Nella luce vivono i pensieri creati dall’uomo

Nell’incontro del 7 ottobre, Heinz Grill ha iniziato con una introduzione sui differenti criteri di approccio alla meditazione. Per esempio la popolazione tedesca che è generalmente razionale nella meditazione cerca per lo più i benefici della pratica meditativa, mentre quella italiana che è più intuitiva cerca (stranamente) il metodo. Interessante poi è notare il suono della lingua italiana per quanto riguarda la parola “anima”, poiché la ripetizione della vocale iniziale e finale “a” sembra suscitare quasi una sensazione di apertura e meraviglia, mentre nella lingua tedesca la parola “Seele” (anima), sembra esser affine al suono e al significato di “sehen”( guardare).

Heinz approfondisce quindi la tematica della meditazione iniziata negli incontri precedenti: “Che rapporto c’è tra il sole, la luce e l’uomo?”

Il sole irradia la luce e riscalda la terra con tutti i suoi esseri viventi, questo è evidente, dimostrabile sul piano fisico, come è ovvio che la terra non irradi nulla nel cosmo. Dobbiamo però distinguere ciò che avviene sul piano fisico-materiale e su quello spirituale. Nel passato ci sono state differenti teorie scientifiche, filosofiche e religiose a proposito; da quella tolemaica geocentrica, secondo la quale il sole gira attorno alla terra a quella eliocentrica copernicana, secondo la quale è la terra che gira attorno al sole. Non c’era comunque a quei tempi il senso cosmico materialistico della nostra epoca post-moderna , in cui sembra che ora contino soprattutto le emozioni, per cui viviamo, ci comportiamo e ci vestiamo addirittura in relazione a queste. Ma le due concezioni, i due livelli quello fisico materialistico che considera appunto solo l’evidenza dei sensi e quello spirituale, non sono facili da accostare e amalgamare. Anche nella Terra però possiamo dire che si crea qualcosa di simile alla luce; i due livelli a un certo punto si compenetrano.

L’uomo moderno, catturato da un ingranaggio economico e tecnologico, dal quale viene considerato e valutato solo come essere produttivo, ormai non crede più a se stesso, non sente più l’importanza del suo valore; ha perso la consapevolezza che ogni suo pensiero va nel cosmo. L’uomo con il suo spirito può illuminare e può contribuire a potenziare la luce del sole. Questa concezione del mondo “Weltanschauung” spirituale, cioè che siamo in rapporto attivo con il cosmo, crea nell’uomo stesso grandi forze ed energie, nonché maggior consapevolezza. È importante quindi prima di tutto distinguere i due piani/livelli: quello fisico e quello spirituale.

E così nella meditazione dobbiamo distinguere un’immagine terrestre-materialistica da un’immagine spirituale.

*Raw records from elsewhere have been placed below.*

(* ===== verification/Instruments.v ===== *)
(** * The instrument cache

    [quant/data/instruments.py]: products and their venue symbols, served from
    memory and reloaded from the stored procedures.  The procedures are the
    database's and a parameter. *)
From S2P Require Import Prelude PyFloat PyData Order Errors.

(** The columns of a product row the program reads. *)
Record product := mkProduct {
  product_id : Z;
  internal_cusip : string;
  issue_type : option string;
  listing_exchange : option string;
  product_ccy : option string
}.

Record xref := mkXref { x_product_id : Z; x_app_id : Z; x_vendor_symbol : string }.

(** Arguments of [create_instrument] beyond the first venue mapping. *)
Record new_product := mkNewProduct {
  np_cusip : string; np_display_nm : string; np_asset_type_id : option Z;
  np_exchange : option string; np_ccy : option string; np_description : option string;
  np_issue_type : option string
}.

(** The INST stored procedures. *)
Class InstDb (W : Type) := {
  sp_get_product : prog W exn (list product);
  sp_get_product_xref : prog W exn (list xref);
  sp_ins_product : new_product → prog W exn (Z * Z);
  sp_ins_product_xref : Z → Z → string → prog W exn (Z * Z)
}.

Record InstrumentCache := mkInstrumentCache {
  ic_products : list product;
  ic_xrefs : list xref;
  ic_by_cusip : list (string * product);
  ic_by_product_id : list (Z * product);
  ic_xref_index : list (Z * Z * string)
}.

Definition empty_cache : InstrumentCache := mkInstrumentCache [] [] [] [] [].

(** What [load_all] builds from the two result sets. *)
Definition cache_of (products : list product) (xrefs : list xref) : InstrumentCache :=
  mkInstrumentCache products xrefs
    (dict_comp internal_cusip id products)
    (dict_comp product_id id products)
    (dict_comp (λ x, (x_product_id x, x_app_id x)) x_vendor_symbol xrefs).

(** ** Lookups *)

Definition get_product_by_id (c : InstrumentCache) (i : Z) : option product :=
  dict_get i (ic_by_product_id c).

Definition get_product_by_cusip (c : InstrumentCache) (cusip : string) : option product :=
  dict_get cusip (ic_by_cusip c).

(** [get_xrefs] *)
Definition get_xrefs (c : InstrumentCache) (pid app : option Z) : list xref :=
  let keep (want : option Z) (got : Z) := match want with Some w => got =? w | None => true end in
  List.filter (λ x, keep app (x_app_id x)) (List.filter (λ x, keep pid (x_product_id x)) (ic_xrefs c)).

Definition resolve_vendor_symbol (c : InstrumentCache) (pid app : Z) : option string :=
  dict_get (pid, app) (ic_xref_index c).

Definition resolve_internal_cusip (c : InstrumentCache) (cusip : string) (app : Z) : option string :=
  p ← get_product_by_cusip c cusip; resolve_vendor_symbol c (product_id p) app.

(** ** Loading and creating *)

Section writes.
Context {W : Type} `{InstDb W}.

Definition db {A} (m : prog W exn A) : prog (InstrumentCache * W) exn A := λ s,
  let '(r, w) := m s.2 in (r, (s.1, w)).
Definition set_cache (c : InstrumentCache) : prog (InstrumentCache * W) exn unit := λ s,
  (Ok tt, (c, s.2)).
Definition get_cache : prog (InstrumentCache * W) exn InstrumentCache := λ s, (Ok s.1, s).

(** [load_all]: the two row lists are assigned as they arrive, the indexes
    once both have. *)
Definition load_all : prog (InstrumentCache * W) exn unit :=
  products ← db sp_get_product;
  c ← get_cache;
  _ ← set_cache (mkInstrumentCache products (ic_xrefs c) (ic_by_cusip c)
                   (ic_by_product_id c) (ic_xref_index c));
  xrefs ← db sp_get_product_xref;
  set_cache (cache_of products xrefs).

(** [create_instrument]; the result is the product, the app, its symbol and
    the mapping's id and version. *)
Definition create_instrument (np : new_product) (app : Z) (vendor_symbol : string)
    : prog (InstrumentCache * W) exn (product * Z * string * Z * Z) :=
  idv ← db (sp_ins_product np);
  xv ← db (sp_ins_product_xref idv.1 app vendor_symbol);
  _ ← load_all;
  c ← get_cache;
  match get_product_by_id c idv.1 with
  | None => raise (RuntimeError ("SP_INS_PRODUCT reported PRODUCT_ID " +:+ str_Z idv.1 +:+ " v" +:+
              str_Z idv.2 +:+ " but SP_GET_PRODUCT does not return it"))
  | Some p => mret (p, app, vendor_symbol, xv.1, xv.2)
  end.
End writes.

(** ** Facts *)

(** Within one snapshot, a cusip resolves to the symbol the current mapping of
    the current product gives it. *)
Lemma resolve_internal_cusip_spec products xrefs cusip app :
  resolve_internal_cusip (cache_of products xrefs) cusip app =
  p ← last (filter (λ p, internal_cusip p = cusip) products);
  x_vendor_symbol <$> last (filter (λ x, (x_product_id x, x_app_id x) = (product_id p, app)) xrefs).
Proof.
  unfold resolve_internal_cusip, get_product_by_cusip, resolve_vendor_symbol. simpl.
  rewrite dict_get_comp. destruct (last _) as [p|]; [|done]. simpl. by rewrite dict_get_comp.
Qed.

(** A product found by its cusip carries it. *)
Lemma get_product_by_cusip_cusip products xrefs cusip p :
  get_product_by_cusip (cache_of products xrefs) cusip = Some p → internal_cusip p = cusip.
Proof.
  unfold get_product_by_cusip. simpl. rewrite dict_get_comp.
  destruct (last _) as [q|] eqn:Hl; [|done]. intros [= <-].
  apply last_Some_elem_of, list_elem_of_filter in Hl. apply Hl.
Qed.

Possiamo creare allora un’immagine che vive nella profondità del nostro essere diversa da immagini con contenuti materiali, come per esempio meditare per “organizzare una guerra” o per “fare più soldi”, contenuti questi che non possono costituire oggetti di meditazione.

Dobbiamo usare immagini con contenuti universali a livello dello spirito. Questo è il primo passo. Cominciamo a creare consapevolmente l’immagine che il nostro corpo fisico appartiene alla terra e che la meditazione è qualcosa di più sottile della materia. Nella Luce vive uno Spirito che è lo Spirito dell’Umanità presente e passata. Noi siamo parte della Luce e come tale siamo anche forze umani creatrici di Luce. I nostri pensieri, che il cervello riflette come la Luna riflette la luce del Sole, fanno parte dell’Universo. Noi siamo un Microcosmo; il Sole è rappresentato dal nostro Cuore. E come un architetto non può progettare una casa dimenticando di disegnare il tetto, così l’uomo non dovrebbe dimenticare che può aiutare la Luce nel cosmo e la Luce del Sole.

Dunque l’immagine spirituale della nostra meditazione di oggi sarà questa: “C’è la luce e nella luce vivono i pensieri creati dall’uomo”.